(** C4: on a notification the timer is re-armed by stop, drain, reset.  In
    every reachable state a tracker's timer owes at most one expiration (the
    scheduled one or one unread in [timer.C], never both).  [timer.Stop()] leads
    to the reset when it stopped the timer and to the drain when the timer had
    fired; the drain finds exactly one value and does not block; the reset then
    arms a timer with an empty channel for the full threshold from now.  The
    expiration a tracker acts on is therefore one of the timer as last armed:
    at lines 142-146 [when] has passed. *)
Theorem stop_drain_reset (s : State) (i : nat) (t : tracker) (tm : Timer) :
  reachable s → panicked s = false →
  trackers s !! i = Some t → timer t = Some tm →
  (pending tm <= 1)%nat ∧
  (pc t = TSelect → ∀ ev f, fw t = Some f → fsnotify.closed f = false →
     ∃ s1, step s (Trk i (AEvent ev)) = Some s1 ∧
           trackers s1 !! i = Some (goto TStop t)) ∧
  (pc t = TStop →
     (if active tm then C tm = [] else length (C tm) = 1%nat) ∧
     ∃ s1, step s (Trk i AStop) = Some s1 ∧
       trackers s1 !! i =
         Some (goto (if active tm then TReset else TDrain)
                 (set_timer {| when := when tm; active := false; C := C tm |} t))) ∧
  (pc t = TDrain →
     active tm = false ∧
     ∃ v s1, C tm = [v] ∧ step s (Trk i ADrain) = Some s1 ∧
       trackers s1 !! i =
         Some (goto TReset
                 (set_timer {| when := when tm; active := false; C := [] |} t))) ∧
  (pc t = TReset →
     active tm = false ∧ C tm = [] ∧
     ∃ s1, step s (Trk i AReset) = Some s1 ∧
       trackers s1 !! i =
         Some (goto TSelect
                 (set_timer {| when := now s + StableThreshold (w s);
                               active := true; C := [] |} t))) ∧
  (pc t = TStat ∨ pc t = TSend → when tm <= now s ∧ pending tm = 0%nat).
Proof.
  intros Hreach Halive Hi Htm.
  assert (Hlt : (i < length (trackers s))%nat) by (by eapply lookup_lt_Some).
  pose proof (Forall_lookup_1 _ _ _ _ (inv_trackers _ (reachable_inv _ Hreach)) Hi)
    as [_ Hinv].
  rewrite Htm in Hinv. destruct Hinv as (Hat & _ & _ & Hq).
  unfold step. rewrite Halive, Hi. simpl.
  destruct tm as [wh ac ch]. unfold pending in *. simpl in *.
  repeat split.
  - destruct (pc t), ac; simpl in *; unfold pending in *; simpl in *;
      destruct_and?; subst; simpl in *; try done; lia.
  - intros Hpc ev f Hf Hopen. rewrite Hpc, Hf. simpl. rewrite Hopen.
    destruct (decide _) as [[? _]|_]; [done|]. simpl.
    eexists. split; [done|]. simpl. by apply list_lookup_insert_eq.
  - rewrite H in Hat. simpl in Hat. unfold pending in Hat. destruct ac; simpl in *.
    + by destruct ch.
    + lia.
  - rewrite H, Htm. simpl. eexists. split; [done|]. simpl.
    by apply list_lookup_insert_eq.
  - rewrite H in Hat. simpl in Hat. by destruct Hat.
  - rewrite H in Hat. simpl in Hat. destruct Hat as [-> Hlen].
    destruct ch as [|v [|? ?]]; simpl in Hlen; try done.
    exists v. rewrite H, Htm. simpl. eexists. repeat split. simpl.
    by apply list_lookup_insert_eq.
  - rewrite H in Hat. simpl in Hat. by destruct Hat.
  - rewrite H in Hat. simpl in Hat. by destruct Hat.
  - rewrite H in Hat. simpl in Hat. destruct Hat as [-> ->].
    rewrite H, Htm. simpl. eexists. split; [done|]. simpl.
    by apply list_lookup_insert_eq.
  - destruct H as [H|H]; rewrite H in Hq; by apply Hq.
  - destruct H as [H|H]; rewrite H in Hat; simpl in Hat; destruct Hat as [-> ->]; done.
Qed.

(** ** Close *)

(** C9, as the code has it: the first [Close] releases the directory watcher
    and fires the cancellation signal, and leaves everything else as it was;
    releasing the watcher again changes nothing, but the signal can be fired
    only once: a second [Close] panics at line 108. *)
Theorem Close_once_then_panics (s : State) :
  panicked s = false → done (w s) = ChOpen →
  ∃ s1, Close s = Some s1 ∧
    panicked s1 = false ∧ done (w s1) = ChClosed ∧
    dirWatcher (w s1) = fsnotify.Close (dirWatcher (w s)) ∧
    fsnotify.Close (dirWatcher (w s1)) = dirWatcher (w s1) ∧
    Events (w s1) = Events (w s) ∧ watchDir (w s1) = watchDir (w s) ∧
    StableThreshold (w s1) = StableThreshold (w s) ∧
    (now s1, files s1, closing s1, dir s1, trackers s1, delivered s1, logs s1) =
    (now s, files s, closing s, dir s, trackers s, delivered s, logs s) ∧
    ∃ s2, Close s1 = Some s2 ∧ panicked s2 = true.
Proof.
  intros Halive Hopen. unfold Close, run, step. rewrite Halive. simpl.
  unfold close_chan. simpl. rewrite Hopen. simpl. rewrite Halive. simpl.
  eexists. split; [done|]. simpl. rewrite Halive. simpl.
  repeat split. rewrite Halive. simpl. eexists. split; done.
Qed.

(** ** The error streams *)

(** A state with the [Errors] channels of all notification sources emptied. *)
Definition forget_fw (f : fsnotify.Watcher) : fsnotify.Watcher :=
  {| fsnotify.closed := fsnotify.closed f; fsnotify.Errors := [] |}.

Definition forget_tracker (t : tracker) : tracker :=
  {| path := path t; pc := pc t; fw := forget_fw <$> fw t; timer := timer t;
     spawned := spawned t |}.

Definition forget (s : State) : State :=
  with_trackers (fmap forget_tracker) (with_w (with_dirWatcher forget_fw) s).

(** The labels by which a source announces an error. *)
Definition offers_error (l : label) : bool :=
  match l with
  | DirError _ | Trk _ (AError _) => true
  | _ => false
  end.

Lemma tracker_step_forget x now files t a t' e :
  (∀ err, a ≠ AError err) →
  tracker_step x now files t a = Some (t', e) →
  tracker_step (with_dirWatcher forget_fw x) now files (forget_tracker t) a =
  Some (forget_tracker t', e).
Proof.
  intros Ha Hstep.
  destruct a as [[?|]|[?|]| | |?| | | | | | | | |err]; destruct (pc t) eqn:Hpc;
    simpl in Hstep |- *; rewrite ?Hpc in Hstep |- *; simpl; try done.
  all: try (by destruct (Ha err)).
  all: step_cases; simpl; try done.
  all: try (by destruct t as [? ? [?|] ? ?]).
  all: try (by destruct t as [? ? [?|] [?|] ?]).
  all: repeat match goal with H : ?o = Some _ |- context [?o] => rewrite H; simpl end.
  all: try done.
  all: by destruct (decide _).
Qed.

Lemma tracker_step_AError x now files t err t' e :
  tracker_step x now files t (AError err) = Some (t', e) →
  forget_tracker t' = forget_tracker t ∧ e = Quiet ∧ pc t' = pc t ∧
  ∃ f, fw t = Some f ∧ fw t' = Some (fsnotify.offer err f) ∧
       fsnotify.closed f = false.
Proof.
  intros Hstep. destruct (pc t) eqn:Hpc; simpl in Hstep; rewrite ?Hpc in Hstep.
  all: step_cases; simpl; unfold forget_tracker; simpl;
    match goal with H : fw _ = Some _ |- _ => rewrite H end; simpl;
    repeat split; try done; by eexists.
Qed.

Lemma forget_step s l s' :
  step s l = Some s' →
  if offers_error l then forget s' = forget s
  else step (forget s) l = Some (forget s').
Proof.
  intros Hstep. pose proof (step_alive _ _ _ Hstep) as Halive.
  destruct l as [dt|p|p|e| | |a|i a].
  1-6: unfold step in *; simpl; rewrite Halive in Hstep; rewrite ?Halive;
       step_cases; try done.
  - simpl. unfold close_chan, forget. simpl. by destruct (done (w s)).
  - apply step_Dir in Hstep as (d & p & cl & Hs & ->).
    simpl. unfold step. simpl. rewrite Halive.
    assert (start_step (with_dirWatcher forget_fw (w s)) (dir s) a = Some (d, p, cl)) as ->.
    { destruct a, (dir s) as [[|? ?]| |]; simpl in *; try done. }
    simpl. f_equal. unfold close_chan, forget, spawn.
    destruct cl, p; simpl; try (destruct (Events (w s))); simpl;
      unfold with_trackers, with_w, with_dir, panic; simpl; rewrite ?fmap_app; done.
  - apply step_Trk in Hstep as (t & t' & e & Hi & Hs & ->).
    assert (Hlt : (i < length (trackers s))%nat) by (by eapply lookup_lt_Some).
    destruct (offers_error (Trk i a)) eqn:Ho.
    + destruct a; try done. apply tracker_step_AError in Hs as (Hf & -> & _).
      unfold forget, with_trackers, with_w. simpl. f_equal.
      rewrite list_fmap_insert, Hf.
      apply list_insert_id. by rewrite list_lookup_fmap, Hi.
    + unfold step. simpl. rewrite Halive, list_lookup_fmap, Hi. simpl.
      erewrite tracker_step_forget; [|by intros err ->|exact Hs]. simpl. f_equal.
      unfold forget, with_trackers, with_w, with_logs, with_delivered, panic.
      destruct e; simpl; by rewrite list_fmap_insert.
Qed.

Lemma tracker_step_forget_enabled x now files t a :
  (∀ err, a ≠ AError err) →
  is_Some (tracker_step (with_dirWatcher forget_fw x) now files (forget_tracker t) a) →
  is_Some (tracker_step x now files t a).
Proof.
  intros Ha [[t' e] Hstep].
  destruct a as [[?|]|[?|]| | |?| | | | | | | | |err]; destruct (pc t) eqn:Hpc;
    simpl in Hstep |- *; rewrite ?Hpc in Hstep |- *; simpl in *; try done.
  all: try (by destruct (Ha err)).
  all: destruct t as [? ? [f|] [tm|] ?]; simpl in *; try done.
  all: repeat match goal with
       | |- is_Some (match ?c with _ => _ end) => destruct c eqn:?; simpl in *; try done
       | |- is_Some (?o ≫= _) => destruct o as [[? ?]|] eqn:?; simpl in *; try done
       | |- is_Some (?o ≫= _) => destruct o eqn:?; simpl in *; try done
       end.
Qed.

Lemma forget_step_enabled s l :
  offers_error l = false → is_Some (step (forget s) l) → is_Some (step s l).
Proof.
  intros Ho [u Hstep]. pose proof (step_alive _ _ _ Hstep) as Halive.
  simpl in Halive.
  destruct l as [dt|p|p|e| | |a|i a]; try done.
  1-5: unfold step in *; simpl in *; rewrite Halive in Hstep |- *; step_cases; by eexists.
  - apply step_Dir in Hstep as (d & p & cl & Hs & _).
    unfold step. rewrite Halive.
    assert (start_step (w s) (dir s) a = Some (d, p, cl)) as Hs'.
    { simpl in Hs. destruct a, (dir s) as [[|? ?]| |]; simpl in *; done. }
    rewrite Hs'. by eexists.
  - apply step_Trk in Hstep as (t & t' & e & Hi & Hs & _).
    simpl in Hi. rewrite list_lookup_fmap in Hi.
    destruct (trackers s !! i) as [t0|] eqn:Hi0; [|done]. injection Hi as <-.
    destruct (tracker_step_forget_enabled (w s) (now s) (files s) t0 a) as [[t1 e1] H1].
    { intros err ->. done. }
    { by eexists. }
    unfold step. rewrite Halive, Hi0. simpl. rewrite H1. by eexists.
Qed.

(** Nothing takes an error off an [Errors] channel. *)
Definition fw_unset (t : tracker) : Prop := pc t = TNewWatcher → fw t = None.

Lemma tracker_step_Errors x now files t a t' e :
  fw_unset t → tracker_step x now files t a = Some (t', e) →
  fw_unset t' ∧
  ∀ f, fw t = Some f →
    ∃ f', fw t' = Some f' ∧ fsnotify.Errors f `prefix_of` fsnotify.Errors f'.
Proof.
  unfold fw_unset. intros Hun Hstep.
  destruct a as [[?|]|[?|]| | |?| | | | | | | | |err]; destruct (pc t) eqn:Hpc;
    simpl in Hstep; rewrite ?Hpc in Hstep; simpl in Hstep; try done.
  all: step_cases; simpl; rewrite ?Hpc;
    (split;
     [ intros Hp;
       try first [ done | by apply Hun | by destruct (active _)
             | exfalso; rewrite Hun in * by done; done ]
     | intros f0 Hf0; simpl in *; rewrite ?Hf0; simplify_eq; simpl;
       try first [ by eexists | eexists; (split; [done|]); by apply prefix_app_r ] ]).
  - rewrite Hun in Hf0; done.
  - by specialize (Hun eq_refl).
Qed.

Lemma step_Errors s l s' :
  Forall fw_unset (trackers s) → step s l = Some s' →
  Forall fw_unset (trackers s') ∧
  fsnotify.Errors (dirWatcher (w s)) `prefix_of` fsnotify.Errors (dirWatcher (w s')) ∧
  ∀ i t f, trackers s !! i = Some t → fw t = Some f →
    ∃ t' f', trackers s' !! i = Some t' ∧ fw t' = Some f' ∧
             fsnotify.Errors f `prefix_of` fsnotify.Errors f'.
Proof.
  intros Hun Hstep. pose proof (step_alive _ _ _ Hstep) as Halive.
  destruct l as [dt|p|p|e| | |a|i a].
  1-6: unfold step in Hstep; rewrite Halive in Hstep; step_cases;
       unfold close_chan; simpl; try (destruct (done (w s))); simpl;
       (split; [done|]); (split; [try done; by apply prefix_app_r|]);
       intros i t f Hi Hf; by exists t, f.
  - apply step_Dir in Hstep as (d & p & cl & Hs & ->). simpl.
    assert (Hw : ∀ u, dirWatcher (w (if cl then close_chan Events close_Events u else u)) =
                      dirWatcher (w u)).
    { intros u. unfold close_chan. destruct cl; [|done]. by destruct (Events (w u)). }
    rewrite Hw.
    assert (Ht : ∀ u, trackers (if cl then close_chan Events close_Events u else u) =
                      trackers u).
    { intros u. destruct cl; [|done]. apply close_chan_frame. }
    rewrite Ht. destruct p as [p|]; simpl.
    + split; [|split; [done|]].
      * apply Forall_app. split; [done|]. by apply Forall_singleton.
      * intros i t f Hi Hf. exists t, f. split; [by apply lookup_app_l_Some|done].
    + split; [done|]. split; [done|]. intros i t f Hi Hf. by exists t, f.
  - apply step_Trk in Hstep as (t & t' & e & Hi & Hs & ->).
    assert (Hlt : (i < length (trackers s))%nat) by (by eapply lookup_lt_Some).
    destruct (tracker_step_Errors _ _ _ _ _ _ _ (Forall_lookup_1 _ _ _ _ Hun Hi) Hs)
      as [Hun' Hgrow].
    assert (Ht : trackers (apply_effect i e (with_trackers (fun ts => <[i:=t']> ts) s)) =
                 <[i:=t']> (trackers s)) by (by destruct e).
    assert (Hw : w (apply_effect i e (with_trackers (fun ts => <[i:=t']> ts) s)) = w s)
      by (by destruct e).
    rewrite Ht, Hw. split; [by apply Forall_insert|]. split; [done|].
    intros j u f Hj Hf. destruct (decide (j = i)) as [->|Hne].
    + assert (u = t) as -> by congruence.
      destruct (Hgrow _ Hf) as (f' & ? & ?). exists t', f'.
      by rewrite list_lookup_insert_eq.
    + exists u, f. by rewrite list_lookup_insert_ne.
Qed.

Lemma run_Errors s tr s' :
  Forall fw_unset (trackers s) → run s tr = Some s' →
  Forall fw_unset (trackers s') ∧
  fsnotify.Errors (dirWatcher (w s)) `prefix_of` fsnotify.Errors (dirWatcher (w s')) ∧
  ∀ i t f, trackers s !! i = Some t → fw t = Some f →
    ∃ t' f', trackers s' !! i = Some t' ∧ fw t' = Some f' ∧
             fsnotify.Errors f `prefix_of` fsnotify.Errors f'.
Proof.
  revert s. induction tr as [|l tr IH]; intros s Hun; simpl.
  - intros [= <-]. split; [done|]. split; [done|]. intros i t f ? ?. by exists t, f.
  - destruct (step s l) as [s1|] eqn:Hs; simpl; [|done]. intros Hrun.
    destruct (step_Errors _ _ _ Hun Hs) as (Hun1 & Hd1 & Ht1).
    destruct (IH _ Hun1 Hrun) as (Hun2 & Hd2 & Ht2).
    split; [done|]. split; [by etrans|].
    intros i t f Hi Hf. destruct (Ht1 _ _ _ Hi Hf) as (t1 & f1 & Hi1 & Hf1 & Hp1).
    destruct (Ht2 _ _ _ Hi1 Hf1) as (t2 & f2 & ? & ? & ?).
    exists t2, f2. repeat split; try done. by etrans.
Qed.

- [Description of the task] Nothing outside this range should appear: the lines from the start of the listing through the line with "fired; the drain", each reproduced exactly, both ends included.

- [Answer space]
(** C4: on a notification the timer is re-armed by stop, drain, reset.  In
    every reachable state a tracker's timer owes at most one expiration (the
    scheduled one or one unread in [timer.C], never both).  [timer.Stop()] leads
    to the reset when it stopped the timer and to the drain when the timer had
    fired; the drain finds exactly one value and does not block; the reset then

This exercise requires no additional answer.